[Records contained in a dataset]

== Segment start ==

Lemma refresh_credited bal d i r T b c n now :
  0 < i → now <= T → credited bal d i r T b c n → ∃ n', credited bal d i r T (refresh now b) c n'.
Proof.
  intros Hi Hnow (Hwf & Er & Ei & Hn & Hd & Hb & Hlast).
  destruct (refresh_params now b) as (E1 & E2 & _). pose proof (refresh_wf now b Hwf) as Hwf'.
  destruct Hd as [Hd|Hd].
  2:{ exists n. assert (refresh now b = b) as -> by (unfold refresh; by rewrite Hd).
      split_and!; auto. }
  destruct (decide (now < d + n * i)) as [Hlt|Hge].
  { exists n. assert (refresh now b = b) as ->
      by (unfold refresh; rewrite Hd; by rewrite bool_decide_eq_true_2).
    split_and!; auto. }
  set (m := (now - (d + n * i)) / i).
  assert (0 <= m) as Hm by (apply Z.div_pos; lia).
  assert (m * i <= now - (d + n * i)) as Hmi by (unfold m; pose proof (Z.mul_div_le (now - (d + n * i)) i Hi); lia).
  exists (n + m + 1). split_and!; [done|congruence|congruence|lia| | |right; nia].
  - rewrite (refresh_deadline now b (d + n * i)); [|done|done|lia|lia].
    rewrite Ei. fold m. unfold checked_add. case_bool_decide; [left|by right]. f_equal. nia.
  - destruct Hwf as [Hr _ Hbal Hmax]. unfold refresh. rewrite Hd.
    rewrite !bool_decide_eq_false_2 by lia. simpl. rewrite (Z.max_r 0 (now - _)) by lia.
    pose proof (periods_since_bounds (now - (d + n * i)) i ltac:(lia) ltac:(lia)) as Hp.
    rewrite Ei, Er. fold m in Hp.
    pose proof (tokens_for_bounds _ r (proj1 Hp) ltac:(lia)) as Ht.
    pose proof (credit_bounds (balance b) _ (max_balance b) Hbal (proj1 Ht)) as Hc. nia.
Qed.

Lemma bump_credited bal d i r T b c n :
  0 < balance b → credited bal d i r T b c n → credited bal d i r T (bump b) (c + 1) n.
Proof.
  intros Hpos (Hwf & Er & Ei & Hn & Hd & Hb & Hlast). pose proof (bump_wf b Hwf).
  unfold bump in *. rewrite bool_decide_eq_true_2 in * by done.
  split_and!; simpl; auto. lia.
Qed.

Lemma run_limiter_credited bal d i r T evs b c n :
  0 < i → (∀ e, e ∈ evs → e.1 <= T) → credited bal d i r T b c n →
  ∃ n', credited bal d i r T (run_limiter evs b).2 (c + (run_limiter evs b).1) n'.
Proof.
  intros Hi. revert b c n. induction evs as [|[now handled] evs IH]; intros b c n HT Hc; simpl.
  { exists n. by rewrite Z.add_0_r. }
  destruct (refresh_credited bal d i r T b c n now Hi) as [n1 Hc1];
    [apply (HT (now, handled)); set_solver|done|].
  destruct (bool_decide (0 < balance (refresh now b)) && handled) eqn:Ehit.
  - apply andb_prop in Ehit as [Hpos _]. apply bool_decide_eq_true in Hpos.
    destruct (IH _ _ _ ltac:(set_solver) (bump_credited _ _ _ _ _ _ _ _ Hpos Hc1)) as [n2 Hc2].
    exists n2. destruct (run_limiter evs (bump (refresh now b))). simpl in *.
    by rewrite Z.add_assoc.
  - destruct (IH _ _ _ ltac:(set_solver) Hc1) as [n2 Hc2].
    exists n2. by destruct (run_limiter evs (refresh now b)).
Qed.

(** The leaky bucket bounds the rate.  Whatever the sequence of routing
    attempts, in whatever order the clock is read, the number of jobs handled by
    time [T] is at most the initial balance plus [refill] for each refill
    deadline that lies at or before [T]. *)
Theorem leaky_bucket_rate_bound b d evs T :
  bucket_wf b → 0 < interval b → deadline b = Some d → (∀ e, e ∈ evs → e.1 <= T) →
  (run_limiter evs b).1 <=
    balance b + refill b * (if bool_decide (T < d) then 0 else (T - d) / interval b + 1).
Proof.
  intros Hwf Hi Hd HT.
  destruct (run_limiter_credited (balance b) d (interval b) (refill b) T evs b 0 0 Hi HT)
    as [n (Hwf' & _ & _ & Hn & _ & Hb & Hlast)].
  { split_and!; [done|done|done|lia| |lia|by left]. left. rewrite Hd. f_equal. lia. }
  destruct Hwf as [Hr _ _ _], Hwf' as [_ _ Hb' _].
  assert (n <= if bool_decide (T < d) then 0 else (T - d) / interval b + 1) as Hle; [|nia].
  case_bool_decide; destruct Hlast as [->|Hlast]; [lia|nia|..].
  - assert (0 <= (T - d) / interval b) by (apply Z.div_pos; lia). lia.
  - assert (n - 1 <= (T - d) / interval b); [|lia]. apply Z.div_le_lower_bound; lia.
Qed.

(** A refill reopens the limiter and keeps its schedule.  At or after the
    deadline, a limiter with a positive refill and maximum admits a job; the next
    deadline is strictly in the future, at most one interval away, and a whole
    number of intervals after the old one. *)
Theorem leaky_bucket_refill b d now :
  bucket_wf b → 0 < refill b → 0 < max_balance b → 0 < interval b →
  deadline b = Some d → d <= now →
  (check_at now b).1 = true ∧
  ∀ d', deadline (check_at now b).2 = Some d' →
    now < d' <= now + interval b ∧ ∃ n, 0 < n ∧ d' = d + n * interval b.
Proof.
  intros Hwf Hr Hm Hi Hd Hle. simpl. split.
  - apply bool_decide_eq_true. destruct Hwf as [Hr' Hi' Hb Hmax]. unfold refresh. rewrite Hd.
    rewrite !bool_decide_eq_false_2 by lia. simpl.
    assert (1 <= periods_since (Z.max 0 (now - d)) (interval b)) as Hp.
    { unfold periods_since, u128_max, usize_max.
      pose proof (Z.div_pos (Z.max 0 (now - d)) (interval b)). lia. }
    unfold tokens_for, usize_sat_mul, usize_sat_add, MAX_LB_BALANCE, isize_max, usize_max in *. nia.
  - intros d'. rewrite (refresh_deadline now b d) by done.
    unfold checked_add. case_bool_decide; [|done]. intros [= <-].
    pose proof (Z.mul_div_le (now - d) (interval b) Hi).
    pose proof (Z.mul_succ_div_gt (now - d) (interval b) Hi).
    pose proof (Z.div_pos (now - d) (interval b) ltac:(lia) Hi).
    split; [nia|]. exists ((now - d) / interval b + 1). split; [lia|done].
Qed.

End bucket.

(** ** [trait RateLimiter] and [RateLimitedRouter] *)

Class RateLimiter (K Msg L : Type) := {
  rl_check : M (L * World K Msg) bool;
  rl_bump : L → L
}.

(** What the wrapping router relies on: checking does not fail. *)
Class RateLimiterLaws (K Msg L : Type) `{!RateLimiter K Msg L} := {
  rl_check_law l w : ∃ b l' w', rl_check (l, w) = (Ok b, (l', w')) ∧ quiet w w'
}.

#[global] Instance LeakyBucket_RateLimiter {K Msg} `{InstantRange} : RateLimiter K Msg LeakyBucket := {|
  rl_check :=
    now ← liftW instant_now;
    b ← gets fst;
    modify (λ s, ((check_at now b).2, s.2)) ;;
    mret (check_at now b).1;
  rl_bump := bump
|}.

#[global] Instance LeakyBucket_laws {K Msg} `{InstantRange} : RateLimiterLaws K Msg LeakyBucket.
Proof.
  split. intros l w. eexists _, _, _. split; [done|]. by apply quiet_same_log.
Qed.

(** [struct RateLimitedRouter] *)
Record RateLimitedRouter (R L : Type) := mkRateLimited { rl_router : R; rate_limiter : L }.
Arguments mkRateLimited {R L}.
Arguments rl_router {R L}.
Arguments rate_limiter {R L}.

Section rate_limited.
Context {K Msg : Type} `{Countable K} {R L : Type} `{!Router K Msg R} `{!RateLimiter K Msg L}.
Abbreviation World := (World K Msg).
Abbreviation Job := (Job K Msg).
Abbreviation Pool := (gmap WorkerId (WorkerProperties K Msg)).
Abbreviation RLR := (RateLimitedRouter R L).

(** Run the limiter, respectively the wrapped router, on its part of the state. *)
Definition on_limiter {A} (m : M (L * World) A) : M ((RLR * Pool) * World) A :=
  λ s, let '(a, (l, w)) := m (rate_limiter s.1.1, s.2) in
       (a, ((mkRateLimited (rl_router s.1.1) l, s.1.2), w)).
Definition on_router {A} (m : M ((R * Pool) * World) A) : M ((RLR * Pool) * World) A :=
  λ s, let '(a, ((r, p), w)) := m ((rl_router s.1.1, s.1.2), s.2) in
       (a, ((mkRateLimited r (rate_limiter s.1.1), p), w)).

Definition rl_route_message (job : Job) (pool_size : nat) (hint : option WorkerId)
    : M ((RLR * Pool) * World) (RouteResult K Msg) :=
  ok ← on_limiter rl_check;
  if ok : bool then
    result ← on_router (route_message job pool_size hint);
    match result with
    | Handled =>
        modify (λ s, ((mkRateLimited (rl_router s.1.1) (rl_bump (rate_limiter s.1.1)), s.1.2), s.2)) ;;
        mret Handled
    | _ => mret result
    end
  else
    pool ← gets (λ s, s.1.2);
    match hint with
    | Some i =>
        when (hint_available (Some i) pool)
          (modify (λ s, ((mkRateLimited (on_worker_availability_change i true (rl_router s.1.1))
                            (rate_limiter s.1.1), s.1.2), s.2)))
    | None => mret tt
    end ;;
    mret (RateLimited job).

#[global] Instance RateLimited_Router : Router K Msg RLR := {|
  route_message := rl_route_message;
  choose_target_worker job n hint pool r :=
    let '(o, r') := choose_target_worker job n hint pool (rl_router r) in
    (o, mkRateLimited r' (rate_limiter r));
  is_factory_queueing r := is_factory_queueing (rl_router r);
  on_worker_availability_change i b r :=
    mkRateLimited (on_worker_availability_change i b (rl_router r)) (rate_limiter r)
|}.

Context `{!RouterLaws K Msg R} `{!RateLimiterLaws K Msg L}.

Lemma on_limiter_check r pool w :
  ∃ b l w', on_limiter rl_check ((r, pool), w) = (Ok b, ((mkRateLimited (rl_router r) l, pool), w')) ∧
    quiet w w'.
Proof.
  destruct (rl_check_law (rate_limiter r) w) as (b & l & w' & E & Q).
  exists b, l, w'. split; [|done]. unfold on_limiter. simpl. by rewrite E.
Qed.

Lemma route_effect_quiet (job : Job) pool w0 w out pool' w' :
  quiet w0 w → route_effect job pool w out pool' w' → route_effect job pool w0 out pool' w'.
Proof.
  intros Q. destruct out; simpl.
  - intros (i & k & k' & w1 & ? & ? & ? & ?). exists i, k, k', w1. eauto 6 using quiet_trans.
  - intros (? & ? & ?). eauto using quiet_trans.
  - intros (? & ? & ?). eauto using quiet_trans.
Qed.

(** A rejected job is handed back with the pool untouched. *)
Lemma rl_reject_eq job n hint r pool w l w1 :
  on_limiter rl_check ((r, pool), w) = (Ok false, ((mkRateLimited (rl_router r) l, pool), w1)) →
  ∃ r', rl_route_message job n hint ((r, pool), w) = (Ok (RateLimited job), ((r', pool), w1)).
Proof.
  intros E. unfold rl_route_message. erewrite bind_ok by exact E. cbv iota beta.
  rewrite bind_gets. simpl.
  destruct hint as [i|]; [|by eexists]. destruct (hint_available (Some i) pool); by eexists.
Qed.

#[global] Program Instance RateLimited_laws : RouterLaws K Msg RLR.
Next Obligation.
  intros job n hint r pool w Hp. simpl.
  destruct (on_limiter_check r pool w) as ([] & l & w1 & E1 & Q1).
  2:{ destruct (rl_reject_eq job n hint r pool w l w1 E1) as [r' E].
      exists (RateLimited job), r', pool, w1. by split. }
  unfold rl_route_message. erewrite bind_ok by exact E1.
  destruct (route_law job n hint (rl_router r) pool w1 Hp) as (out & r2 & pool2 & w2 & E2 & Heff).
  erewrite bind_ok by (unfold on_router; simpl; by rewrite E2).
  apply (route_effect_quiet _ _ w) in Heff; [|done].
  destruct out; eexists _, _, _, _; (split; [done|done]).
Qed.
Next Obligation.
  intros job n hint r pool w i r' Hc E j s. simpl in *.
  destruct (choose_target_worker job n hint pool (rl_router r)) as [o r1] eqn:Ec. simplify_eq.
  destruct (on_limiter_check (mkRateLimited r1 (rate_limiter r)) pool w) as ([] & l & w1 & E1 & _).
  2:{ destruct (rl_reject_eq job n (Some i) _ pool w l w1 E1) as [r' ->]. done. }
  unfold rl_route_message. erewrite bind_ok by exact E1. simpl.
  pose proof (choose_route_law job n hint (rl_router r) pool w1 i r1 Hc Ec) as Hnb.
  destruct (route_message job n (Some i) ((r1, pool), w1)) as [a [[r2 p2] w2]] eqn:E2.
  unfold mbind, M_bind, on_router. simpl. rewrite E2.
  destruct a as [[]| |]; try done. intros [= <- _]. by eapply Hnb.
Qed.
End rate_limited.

== Segment end ==
== Segment start ==

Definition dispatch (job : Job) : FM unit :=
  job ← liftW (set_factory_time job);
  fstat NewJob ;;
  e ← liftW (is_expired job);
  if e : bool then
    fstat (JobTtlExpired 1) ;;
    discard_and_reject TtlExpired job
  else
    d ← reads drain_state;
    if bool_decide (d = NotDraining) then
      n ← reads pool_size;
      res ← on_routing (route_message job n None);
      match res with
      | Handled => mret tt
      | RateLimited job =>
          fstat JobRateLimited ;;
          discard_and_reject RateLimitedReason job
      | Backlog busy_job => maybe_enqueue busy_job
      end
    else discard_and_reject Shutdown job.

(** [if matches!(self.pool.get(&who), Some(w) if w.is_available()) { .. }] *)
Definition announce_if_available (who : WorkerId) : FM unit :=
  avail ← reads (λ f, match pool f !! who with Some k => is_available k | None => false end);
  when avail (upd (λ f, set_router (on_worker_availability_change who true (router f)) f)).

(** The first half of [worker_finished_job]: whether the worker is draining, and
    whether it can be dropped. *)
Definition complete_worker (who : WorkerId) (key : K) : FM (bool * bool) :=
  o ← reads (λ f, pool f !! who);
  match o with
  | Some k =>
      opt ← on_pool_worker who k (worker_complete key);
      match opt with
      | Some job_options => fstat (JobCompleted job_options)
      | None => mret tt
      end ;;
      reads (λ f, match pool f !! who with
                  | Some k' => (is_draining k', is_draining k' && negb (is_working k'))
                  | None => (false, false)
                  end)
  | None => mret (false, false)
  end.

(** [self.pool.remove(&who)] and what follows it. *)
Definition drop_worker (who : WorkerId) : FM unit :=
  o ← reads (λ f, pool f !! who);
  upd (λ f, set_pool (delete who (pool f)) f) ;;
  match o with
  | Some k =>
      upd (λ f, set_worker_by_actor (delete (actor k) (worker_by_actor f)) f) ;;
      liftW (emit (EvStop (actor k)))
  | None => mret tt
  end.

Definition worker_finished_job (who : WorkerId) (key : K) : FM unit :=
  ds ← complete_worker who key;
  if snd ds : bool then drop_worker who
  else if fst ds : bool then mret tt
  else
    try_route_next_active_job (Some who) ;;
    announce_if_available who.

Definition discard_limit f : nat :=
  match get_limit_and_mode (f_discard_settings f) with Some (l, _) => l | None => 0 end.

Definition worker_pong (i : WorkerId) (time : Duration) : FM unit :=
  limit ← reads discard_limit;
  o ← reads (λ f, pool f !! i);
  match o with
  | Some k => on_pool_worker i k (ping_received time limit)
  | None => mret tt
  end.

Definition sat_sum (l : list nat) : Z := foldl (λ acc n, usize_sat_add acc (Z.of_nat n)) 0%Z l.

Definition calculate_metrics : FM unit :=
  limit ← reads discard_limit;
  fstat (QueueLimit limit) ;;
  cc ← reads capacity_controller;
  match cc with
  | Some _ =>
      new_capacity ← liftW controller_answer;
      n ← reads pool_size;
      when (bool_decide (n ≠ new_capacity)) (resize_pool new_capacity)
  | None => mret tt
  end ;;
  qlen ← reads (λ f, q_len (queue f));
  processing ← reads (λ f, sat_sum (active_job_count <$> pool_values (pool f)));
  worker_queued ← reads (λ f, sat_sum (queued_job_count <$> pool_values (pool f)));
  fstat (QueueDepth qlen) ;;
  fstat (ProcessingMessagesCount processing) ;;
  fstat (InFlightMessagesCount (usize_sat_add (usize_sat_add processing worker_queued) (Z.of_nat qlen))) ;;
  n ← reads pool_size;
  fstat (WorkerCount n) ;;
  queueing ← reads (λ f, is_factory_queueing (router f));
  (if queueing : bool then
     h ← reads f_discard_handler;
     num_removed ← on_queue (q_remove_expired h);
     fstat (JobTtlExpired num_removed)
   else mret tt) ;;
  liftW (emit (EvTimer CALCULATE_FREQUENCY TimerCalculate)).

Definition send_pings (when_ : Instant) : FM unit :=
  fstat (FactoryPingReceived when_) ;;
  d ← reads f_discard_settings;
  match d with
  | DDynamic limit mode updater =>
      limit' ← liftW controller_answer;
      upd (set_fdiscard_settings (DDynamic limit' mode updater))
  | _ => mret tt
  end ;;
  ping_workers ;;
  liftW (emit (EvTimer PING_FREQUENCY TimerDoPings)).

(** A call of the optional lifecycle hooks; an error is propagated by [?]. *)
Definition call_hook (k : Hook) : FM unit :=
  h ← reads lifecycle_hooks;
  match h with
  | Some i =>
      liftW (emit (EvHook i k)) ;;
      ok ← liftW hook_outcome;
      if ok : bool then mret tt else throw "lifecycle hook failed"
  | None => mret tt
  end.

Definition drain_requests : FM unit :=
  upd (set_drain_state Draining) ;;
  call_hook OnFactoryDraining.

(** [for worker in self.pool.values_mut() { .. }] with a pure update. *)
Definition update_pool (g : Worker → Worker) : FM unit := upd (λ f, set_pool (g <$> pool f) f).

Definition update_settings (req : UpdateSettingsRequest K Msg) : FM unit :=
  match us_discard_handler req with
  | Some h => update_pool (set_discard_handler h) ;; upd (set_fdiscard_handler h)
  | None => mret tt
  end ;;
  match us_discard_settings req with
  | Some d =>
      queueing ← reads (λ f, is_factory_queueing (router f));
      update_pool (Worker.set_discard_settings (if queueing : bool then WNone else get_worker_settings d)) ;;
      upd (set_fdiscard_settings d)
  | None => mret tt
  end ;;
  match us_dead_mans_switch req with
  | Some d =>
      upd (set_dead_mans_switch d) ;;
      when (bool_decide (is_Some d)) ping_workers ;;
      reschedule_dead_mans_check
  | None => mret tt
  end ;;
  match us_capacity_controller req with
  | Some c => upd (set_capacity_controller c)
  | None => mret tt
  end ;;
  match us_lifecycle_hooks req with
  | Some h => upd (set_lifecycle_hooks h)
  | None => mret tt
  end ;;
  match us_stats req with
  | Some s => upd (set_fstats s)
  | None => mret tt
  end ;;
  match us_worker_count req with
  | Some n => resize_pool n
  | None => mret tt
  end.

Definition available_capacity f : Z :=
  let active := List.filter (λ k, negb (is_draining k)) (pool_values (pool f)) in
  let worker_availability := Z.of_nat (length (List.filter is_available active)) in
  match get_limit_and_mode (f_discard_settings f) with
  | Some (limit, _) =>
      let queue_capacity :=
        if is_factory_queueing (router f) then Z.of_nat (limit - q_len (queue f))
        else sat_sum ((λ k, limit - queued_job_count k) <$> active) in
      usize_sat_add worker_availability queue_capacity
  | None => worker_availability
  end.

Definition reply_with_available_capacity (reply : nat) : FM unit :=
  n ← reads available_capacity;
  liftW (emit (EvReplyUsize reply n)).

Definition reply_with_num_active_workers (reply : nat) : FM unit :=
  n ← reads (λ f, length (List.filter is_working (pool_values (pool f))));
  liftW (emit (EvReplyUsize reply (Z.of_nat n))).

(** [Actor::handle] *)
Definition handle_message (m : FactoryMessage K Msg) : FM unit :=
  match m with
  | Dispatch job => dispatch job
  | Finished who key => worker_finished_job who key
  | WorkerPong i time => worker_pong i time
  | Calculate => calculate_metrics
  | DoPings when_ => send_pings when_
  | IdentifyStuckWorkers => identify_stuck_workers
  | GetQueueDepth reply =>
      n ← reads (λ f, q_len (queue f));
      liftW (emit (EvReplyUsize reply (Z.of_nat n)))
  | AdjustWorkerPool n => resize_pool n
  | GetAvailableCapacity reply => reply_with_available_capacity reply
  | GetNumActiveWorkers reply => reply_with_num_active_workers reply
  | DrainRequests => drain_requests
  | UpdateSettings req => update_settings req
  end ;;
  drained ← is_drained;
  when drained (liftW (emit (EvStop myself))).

== Segment end ==

Set down, exactly as they stand above, the lines starting with the line with "modify (λ s, ((mkRateLimited (rl_router" and going on through the line with "(modify (λ s, ((mkRateLimited", and no others.

EXERCISE ANSWER:
        modify (λ s, ((mkRateLimited (rl_router s.1.1) (rl_bump (rate_limiter s.1.1)), s.1.2), s.2)) ;;
        mret Handled
    | _ => mret result
    end
  else
    pool ← gets (λ s, s.1.2);
    match hint with
    | Some i =>
        when (hint_available (Some i) pool)
          (modify (λ s, ((mkRateLimited (on_worker_availability_change i true (rl_router s.1.1))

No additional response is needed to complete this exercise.